- Capela Nossa Senhora da Boa Viagem, na praia do Saco, Estância, Sergipe, enfrenta erosão e risco de desabar devido ao avanço do mar em uma área de 175 metros de construção.
- Justiça Federal determinou a desmontagem da capela e a remontagem em local seguro, afastado do mar, como solução para o problema.
- A prefeitura alega que o templo, com origens em 1575, é patrimônio histórico, cultural e religioso do município desde 2017, e questiona a viabilidade técnica da remoção.
- O Ministério Público Federal apontou danos ambientais e ocupação irregular da área de preservação permanente; a decisão cita mudanças climáticas e falhas das ações de contenção da erosão.
- Comunidade, prefeitura e governo recorrem; houve oposição à retirada, enquanto o bispo de Estância pediu a preservação do local, e o governo estadual anunciou recurso para manter a proteção ambiental aliada ao patrimônio.
A capela histórica Nossa Senhora da Boa Viagem, situada na praia do Saco, em Estância (SE), enfrenta decisão judicial que determina seu desmontagem para remontagem em local mais seguro distante do mar. A estrutura fica na faixa de areia há séculos, com 175 m² de área construída.
O processo envolve a Justiça Federal, o Ministério Público Federal e a prefeitura de Estância. A decisão leva em conta a erosão costeira e danos ambientais, além de o templo não figurar como tombado pelo IPHAN. A prefeitura questiona a viabilidade técnica da remoção.
O caso ganhou contornos políticos e comunitários. A população local e autoridades disputam entre preservar o patrimônio histórico ou priorizar a proteção ambiental e a segurança. A anuência de órgãos federais ainda não foi homologada.
Desdobramentos legais
O juiz Rafael Soares de Souza destacou que mudanças climáticas agravam o risco de destruição da capela, mesmo diante de medidas como enrocamentos. A proteção cultural não pode suplantar o risco físico de desmoronamento da edificação.
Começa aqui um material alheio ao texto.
(** [wake_waiter] on a queue with or without waiting tasks. *)
Lemma mq_wake_step idle s Ls Ms B ex w q r :
  mq_inv_but ex idle s Ls Ms B -> msgqs s !! q = Some r ->
  exists s' Ls', wake_waiter w q s = Some (tt, s') /\ mq_inv_but ex idle s' Ls' Ms B /\
    woke_first s Ls w q s' Ls' /\ calm (lock (schs s) (active (schs s))) s s' /\
    (forall q', messages s' Ms q' = messages s Ms q') /\
    (0 < lock (schs s) (active (schs s)) -> active (schs s') = active (schs s)).
Proof.
  intros Hi Hq. unfold woke_first. destruct (blocked_on s Ls w q) as [|y ws] eqn:Hb.
  - exists s, Ls. split_and!; try done; [by eapply wake_none_run|].
    split; [by apply same_params_change|done].
  - destruct (wake_waiter_run _ _ _ _ _ _ Hi w q r y ws Hq Hb)
      as (d & Ls' & E & Hi' & Hw & Hp & Ht & _ & Ha).
    destruct (set_wait_fields s w y q (nwait w r - 1) NULL r Hq) as (E1 & E2 & E3 & E4).
    set (s1 := set_wait _ _ _ _ _ _) in *. exists (over s1 d), Ls'. split_and!; try done.
    + split; [by apply same_params_change|by apply kept_over].
    + intros q'. apply (messages_same s Ms (over s1 d)). intros k. split; [done|].
      intros x _. unfold over. simpl. by rewrite E3.
    + intros Hl. simpl. rewrite Ha. rewrite (proj2 (Z.ltb_lt _ _) Hl).
      by rewrite andb_false_r.
Qed.

(** Two relations after each other. *)
Lemma woke_first_blocked s Ls1 Ls2 w q s1 s2 s3 Ls3 Ls4 :
  woke_first s2 Ls2 w q s3 Ls3 -> same_blocked Ls1 Ls2 -> same_blocked Ls3 Ls4 ->
  msgwaitq s2 = msgwaitq s1 -> msgwaitq s = msgwaitq s3 -> woke_first s1 Ls1 w q s Ls4.
Proof.
  unfold woke_first. intros Hw Hb Hb' E E'.
  assert (EB : blocked_on s2 Ls2 w q = blocked_on s1 Ls1 w q).
  { unfold blocked_on. rewrite E. destruct Hb as [_ ->]; [done|]. apply wait_list_blocked. }
  rewrite EB in Hw. destruct (blocked_on s1 Ls1 w q).
  - destruct Hw as [Hw ?]. split; [|congruence]. by rewrite Hb, Hw.
  - destruct Hw as [Hw ?]. split; [|congruence].
    eapply wakes_blocked; [apply wait_list_blocked|done..].
Qed.

(** * [mq_dosend] *)

Lemma mq_notify_step s q r :
  msgqs s !! q = Some r -> ntmqdes r = NULL -> notify sig q s = Some (tt, s).
Proof.
  intros Hq Hn. unfold notify. rewrite (bind_run _ _ _ _ _ (rdq_run ntmqdes _ _ _ Hq)), Hn. done.
Qed.

(** Code outside of interrupt handlers has pre-emption locked [n] times. *)
Definition locked s (n : Z) : Prop :=
  current_regs (schs s) = false -> lock (schs s) (active (schs s)) = n /\ 0 <= n < MAX_LOCK_COUNT.

(** Sending the message [x] by code that may send to the queue. *)
Lemma mq_dosend_run idle s Ls Ms B des e r x b n prio k :
  mq_inv_but x idle s Ls Ms B -> x <> NULL -> is_Some (msgs s !! x) ->
  mqdess s !! des = Some e -> msgqs s !! msgq e = Some r ->
  0 <= n <= maxmsgsize r -> n <= Z.of_nat (length b) -> 0 <= prio <= MQ_PRIO_MAX ->
  (is_pool s x \/ nmsgs r < maxmsgs r) -> locked s k ->
  exists s' Ls' Ms', mq_dosend sig des x b n prio s = Some (OK, s') /\
    mq_inv idle s' Ls' Ms' B /\ sent k s Ls Ms (msgq e) (prio, take (Z.to_nat n) b) s' Ls' Ms' /\
    (0 < k -> current_regs (schs s) = false -> active (schs s') = active (schs s)).
Proof.
  intros Hi Hx Hmx Hd Hq Hn Hb Hp Hroom Hl. set (q := msgq e) in *.
  destruct (mq_lock_step idle s Ls Ms B x Hi) as (d1 & E1 & Hi1 & Ha1 & Hc1); [intros Hr; specialize (Hl Hr); lia|].
  destruct (put_msg_run idle (over s d1) Ls Ms B q r x b n prio Hi1 Hx)
    as (s2 & Ms' & E2 & Hi2 & Es2 & Ed2 & Ew2 & Eq2 & Hm2 & Ho2); try done.
  assert (Hq2 : msgqs s2 !! q = Some (with_nmsgs (nmsgs r + 1) r))
    by (rewrite Eq2; apply lookup_insert_eq).
  assert (Hnt : ntmqdes (with_nmsgs (nmsgs r + 1) r) = NULL) by apply (mi_queue _ _ _ _ _ _ Hi q r Hq).
  destruct (mq_wake_step idle s2 Ls Ms' B NULL NotEmpty q _ Hi2 Hq2)
    as (s3 & Ls3 & E3 & Hi3 & Hw3 & (Hc3 & Hd3) & Hm3 & Ha3).
  destruct (mq_unlock_step idle s3 Ls3 Ms' B NULL Hi3) as (sw & d4 & Ls4 & E4 & Hi4 & Hb4 & Hc4 & Hl4).
  assert (Es2' : schs s2 = d1) by by rewrite Es2. rewrite Es2' in *.
  pose proof (lock_change_irq _ _ _ Hc1) as Hirq1. simpl in Hirq1.
  assert (Hcode : code s2 = code s)
    by (rewrite <- (code_lock _ _ _ Hc1 Ha1); by apply code_sch).
  assert (Hl1 : current_regs (schs s) = false -> lock d1 (active (schs s)) = k + 1).
  { intros Hirq. rewrite (lc_lock _ _ _ Hc1), Hirq, decide_True by done. specialize (Hl Hirq). lia. }
  assert (Ha : current_regs (schs s) = false -> active (schs s3) = active (schs s)).
  { intros Hirq. rewrite Ha3, Ha1; [done|]. rewrite Ha1, Hl1 by done. specialize (Hl Hirq). lia. }
  pose proof (lock_change_trans _ _ _ _ _ Hc1 Hc3 ltac:(done)) as Hc13.
  assert (Hl3 : current_regs (schs s) = false -> lock (schs s3) (active (schs s3)) = k + 1).
  { intros Hirq. rewrite Ha, (lc_lock _ _ _ Hc13), Hirq, decide_True, Ha1 by done. by apply Hl1. }
  exists (over s3 d4), Ls4, Ms'. split_and!; [|exact Hi4|split|].
  - unfold mq_dosend. rewrite (bind_run _ _ _ _ _ E1).
    assert (Hd1 : mqdess (over s d1) !! des = Some e) by done.
    rewrite (bind_run _ _ _ _ _ (rdd_run msgq _ _ _ Hd1)), (bind_run _ _ _ _ _ E2).
    rewrite (bind_run _ _ _ _ _ (mq_notify_step _ _ _ Hq2 Hnt)), (bind_run _ _ _ _ _ E3).
    by rewrite (bind_run _ _ _ _ _ E4).
  - change (messages (over s3 d4) Ms' q) with (messages s3 Ms' q). by rewrite Hm3, Hm2.
  - intros q' Hq'. change (messages (over s3 d4) Ms' q') with (messages s3 Ms' q').
    by rewrite Hm3, Ho2.
  - eapply (woke_first_blocked _ Ls Ls); [exact Hw3|done|exact Hb4|by rewrite Ew2|done].
  - split; [|apply kept_over; transitivity s2; [|by rewrite <- Hcode]; by eapply kept_queue;
      [exact Ed2|by rewrite Es2|exact Hq|exact Eq2|..]]. simpl.
    eapply lock_change_irq_any; [|exact (lock_change_trans _ _ _ _ _ Hc13 Hc4 Ha)].
    intros Hirq. rewrite Hl3 by done. specialize (Hl Hirq). lia.
  - intros Hl0 Hirq. simpl. pose proof (mq_sched _ _ _ _ _ _ Hi4) as Hs4.
    pose proof (mq_sched _ _ _ _ _ _ Hi3) as Hs3. simpl in Hs4.
    rewrite (si_active _ _ _ Hs4), Hl4, <- (si_active _ _ _ Hs3); [by apply Ha|right].
    rewrite Hl3 by done. lia.
Qed.

(** * The end of [mq_send] *)

(** [sched_unlock] at the end of a call that began in the state [s]. *)
Lemma unlock_after idle s s2 Ls2 Ms2 B2 k :
  mq_inv idle s2 Ls2 Ms2 B2 -> calm k s s2 ->
  (current_regs (schs s) = false -> active (schs s2) = active (schs s) /\ 1 <= k) ->
  exists sw d Ls3, on_sched sched_unlock s2 = Some (sw, over s2 d) /\
    mq_inv idle (over s2 d) Ls3 Ms2 B2 /\ same_blocked Ls2 Ls3 /\ calm (k - 1) s (over s2 d).
Proof.
  intros Hi [Hc Hd] Ha.
  destruct (mq_unlock_step idle s2 Ls2 Ms2 B2 NULL Hi) as (sw & d & Ls3 & E & Hi3 & Hb & Hc3 & _).
  exists sw, d, Ls3. split_and!; try done. split; [|by apply kept_over].
  eapply lock_change_irq_any; [|eapply lock_change_trans; [exact Hc|exact Hc3|intros Hirq; by apply Ha]].
  intros Hirq. destruct (Ha Hirq) as [-> Hk].
  rewrite (lc_lock _ _ _ Hc), Hirq, decide_True by done. lia.
Qed.

Lemma sent_unlock k s Ls Ms q m s2 Ls2 Ms2 d Ls3 :
  sent k s Ls Ms q m s2 Ls2 Ms2 -> same_blocked Ls2 Ls3 -> calm (k - 1) s (over s2 d) ->
  sent (k - 1) s Ls Ms q m (over s2 d) Ls3 Ms2.
Proof. intros [] Hb Hc. split; try done. by eapply woke_first_blocked. Qed.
O magistrado citou casos de deslocamento de estruturas em outros países para manter funcionamento ou preservação. A possibilidade de desmontagem seria acompanhada de remoção para outra localização, sem cemitério ou túmulos no subsolo.
Reações e próximos passos
Contrários à retirada, a Prefeitura de Estância, o Governo de Sergipe e a União apresentaram acordo para manter a capela mediante condicionantes ambientais, com ações de recuperação da linha de costa. A negociação ainda não foi homologada pela Justiça.
A comunidade reagiu de forma contundente. Um líder local afirmou que a construção não é um brinquedo e que pode ter impactos culturais irreversíveis caso seja desmontada. Um bispo local pediu pela permanência do espaço sagrado.
O Governo de Sergipe informou que recorrerá da decisão e que continua atuando na preservação ambiental, buscando conciliar proteção ao ecossistema costeiro com o desenvolvimento econômico da região. A prefeitura ainda não definiu o novo local ou as técnicas de desmontagem.